(Saved data entries)
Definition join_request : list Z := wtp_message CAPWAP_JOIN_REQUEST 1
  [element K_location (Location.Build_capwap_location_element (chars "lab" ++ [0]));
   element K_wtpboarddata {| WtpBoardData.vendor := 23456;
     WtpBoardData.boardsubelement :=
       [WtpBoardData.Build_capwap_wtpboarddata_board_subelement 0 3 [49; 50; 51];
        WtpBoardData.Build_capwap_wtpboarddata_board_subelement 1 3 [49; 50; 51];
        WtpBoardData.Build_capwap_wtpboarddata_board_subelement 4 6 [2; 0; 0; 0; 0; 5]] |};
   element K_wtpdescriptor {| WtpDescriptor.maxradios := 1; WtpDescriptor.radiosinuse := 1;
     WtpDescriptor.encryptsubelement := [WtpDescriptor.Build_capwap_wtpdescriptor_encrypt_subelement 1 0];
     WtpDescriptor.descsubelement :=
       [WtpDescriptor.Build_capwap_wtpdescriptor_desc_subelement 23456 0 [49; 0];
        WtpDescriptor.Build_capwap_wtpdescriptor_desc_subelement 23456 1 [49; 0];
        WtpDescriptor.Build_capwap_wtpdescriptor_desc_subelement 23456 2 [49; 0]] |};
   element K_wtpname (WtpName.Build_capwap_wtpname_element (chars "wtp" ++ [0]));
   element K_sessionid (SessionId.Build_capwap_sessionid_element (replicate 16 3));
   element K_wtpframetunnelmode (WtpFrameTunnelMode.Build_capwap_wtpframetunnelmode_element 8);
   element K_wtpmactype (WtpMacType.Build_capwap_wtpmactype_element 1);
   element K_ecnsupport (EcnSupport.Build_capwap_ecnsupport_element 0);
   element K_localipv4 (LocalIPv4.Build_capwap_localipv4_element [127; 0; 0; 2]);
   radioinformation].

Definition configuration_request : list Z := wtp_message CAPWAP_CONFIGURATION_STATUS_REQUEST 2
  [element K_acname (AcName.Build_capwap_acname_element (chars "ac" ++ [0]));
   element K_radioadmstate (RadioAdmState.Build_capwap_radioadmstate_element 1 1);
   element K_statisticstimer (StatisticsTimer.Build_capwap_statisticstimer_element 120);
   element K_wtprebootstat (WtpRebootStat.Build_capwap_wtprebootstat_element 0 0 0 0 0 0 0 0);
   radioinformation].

WHAT YOU ARE ASKED TO DO:
Using the data above, repeat exactly the lines that begin at the line with "[element K_location (Location.Build_capwap_location_element" and end at the line with "element K_wtpname (WtpName.Build_capwap_wtpname_element", both ends included.

FINISHED EXERCISE:
  [element K_location (Location.Build_capwap_location_element (chars "lab" ++ [0]));
   element K_wtpboarddata {| WtpBoardData.vendor := 23456;
     WtpBoardData.boardsubelement :=
       [WtpBoardData.Build_capwap_wtpboarddata_board_subelement 0 3 [49; 50; 51];
        WtpBoardData.Build_capwap_wtpboarddata_board_subelement 1 3 [49; 50; 51];
        WtpBoardData.Build_capwap_wtpboarddata_board_subelement 4 6 [2; 0; 0; 0; 0; 5]] |};
   element K_wtpdescriptor {| WtpDescriptor.maxradios := 1; WtpDescriptor.radiosinuse := 1;
     WtpDescriptor.encryptsubelement := [WtpDescriptor.Build_capwap_wtpdescriptor_encrypt_subelement 1 0];
     WtpDescriptor.descsubelement :=
       [WtpDescriptor.Build_capwap_wtpdescriptor_desc_subelement 23456 0 [49; 0];
        WtpDescriptor.Build_capwap_wtpdescriptor_desc_subelement 23456 1 [49; 0];
        WtpDescriptor.Build_capwap_wtpdescriptor_desc_subelement 23456 2 [49; 0]] |};
   element K_wtpname (WtpName.Build_capwap_wtpname_element (chars "wtp" ++ [0]));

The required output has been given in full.